Suman Karumuri | Pinterest tech lead, Visibility
To ensure we’re providing a fast experience for Pinners, we’re constantly improving the request latency of our backend services. Earlier this year, we open sourced Pintrace collector, and contributed the code to the OpenZipkin community. In a previous post, we explained the architecture of Pintrace and how we trace backend applications.
In addition to using Pintrace to understand and improve the latency of our backend, we’ve developed applications of trace data to solve a few day-to-day issues. While there’s a lot of literature on how distributed tracing can be used for improving request latency, there’s surprisingly little documentation on how this trace data can be used in other ways. Here, we’ll share how we use the trace data to understand, debug and tune our backend services.
Pintrace has been running in production for over six months now. Currently, we’re sampling a small portion of production traffic (<0.5%) for tracing with negligible overhead. You can also use the Pintrace traces to answer several architectural questions easily.

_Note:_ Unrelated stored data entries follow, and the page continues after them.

(* ===== verification/CGeneratedWrite.v ===== *)
(** * What the generated C writers write

    [c_to_value] is the value that the code generated for a definition writes for an
    object.  Both writers are related to its encoding: the one through the protocol with
    [CWriter.writes], the one on a block with [wputs]. *)

From S2P Require Import Prelude Transport Protocol Wire CThrift CThriftSpec CSandesh Generated GeneratedSpec GeneratedWrite CGenerated.
Import ThriftBinaryProtocol CGenerated.
Import Generated(e_req(..), t_field(..), get_key, get_name, get_req, ttype(..), type_to_enum, find_case, required).
Local Open Scope Z_scope.

Module CGeneratedWrite.

(** ** The values of objects *)
Definition c_base_value (b : TType) (o : cobj) : value :=
  match o with
  | CNum v => v
  | CIp (Some a) => VIp a
  | CStr p => VBytes b (cstr (default [] p))
  | _ => VBool false
  end.
Fixpoint c_to_value (ty : ttype) : cobj -> value :=
  match ty with
  | TBase b => c_base_value b
  | TEnum => c_base_value T_I32
  | TStruct _ ms => fun o =>
      match o with
      | CStruct vs =>
          VStruct (zip_with (fun w v => w v) (map (fun m (v : bool * cobj) => (get_key m.1, c_to_value m.2 v.2)) ms) vs)
      | _ => VStruct []
      end
  | TList (TBase b) => fun o => VList b (match o with CArray l => map (c_base_value b) l | _ => [] end)
  | _ => fun _ => VBool false
  end.
Abbreviation cpairs := (list ((t_field * ttype) * (bool * cobj))).
Definition c_field_of (p : (t_field * ttype) * (bool * cobj)) : Z * value := (get_key p.1.1, c_to_value p.1.2 p.2.2).
Definition c_fields (ms : list (t_field * ttype)) (vs : list (bool * cobj)) : list (Z * value) :=
  map c_field_of (zip ms vs).

(** ** Definitions whose code is C, without doubles, which the functions on blocks refuse *)
Definition c_base (b : TType) : bool := GeneratedSpec.base_type b && negb (bool_decide (b = T_DOUBLE)).
Definition plain (f : t_field) : Prop := get_req f = T_OPT_IN_REQ_OUT.
Fixpoint c_type_ok (ty : ttype) : Prop :=
  match ty with
  | TBase b => c_base b = true
  | TEnum => True
  | TStruct _ ms => GeneratedWrite.keys_ok ms /\ Forall (fun m => plain m.1) ms /\ Forall id (map (fun m => c_type_ok m.2) ms)
  | TList (TBase b) => c_base b = true
  | _ => False
  end.
Definition c_members_ok (ms : list (t_field * ttype)) : Prop := c_type_ok (TStruct [] ms).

Some fun facts about Pinterest backend we noticed from our traces.
We’ll share examples of how we use traces to improve the latency of our backend, as well as how we’ve made trace data a foundational substrate for all performance data at Pinterest, starting with mobile clients.
Even an individual trace of a request can provide a lot of insight into the system. It can tell us what actions took place during a request and how long each took. The image below shows a trace for a single home feed request. The trace visualization page consists of trace summary and a Gantt chart visualization of a trace.
The Zipkin UI shows a summary of the trace at the top of the Gantt chart. This kind of summary is useful to get an overview of the request execution. This summary view provides the following insights:
The spans in a trace show all the actions that occurred during a request. However, when the same spans are repeated in a trace, it’s a sign of duplicate computation or computation that can be optimized using caching or other techniques. Given the complex interactions between components in system and the software abstractions, these kinds of issues are unavoidable and not easily detected in complex systems. So, If a trace contains identical spans, it’s worth taking a closer look.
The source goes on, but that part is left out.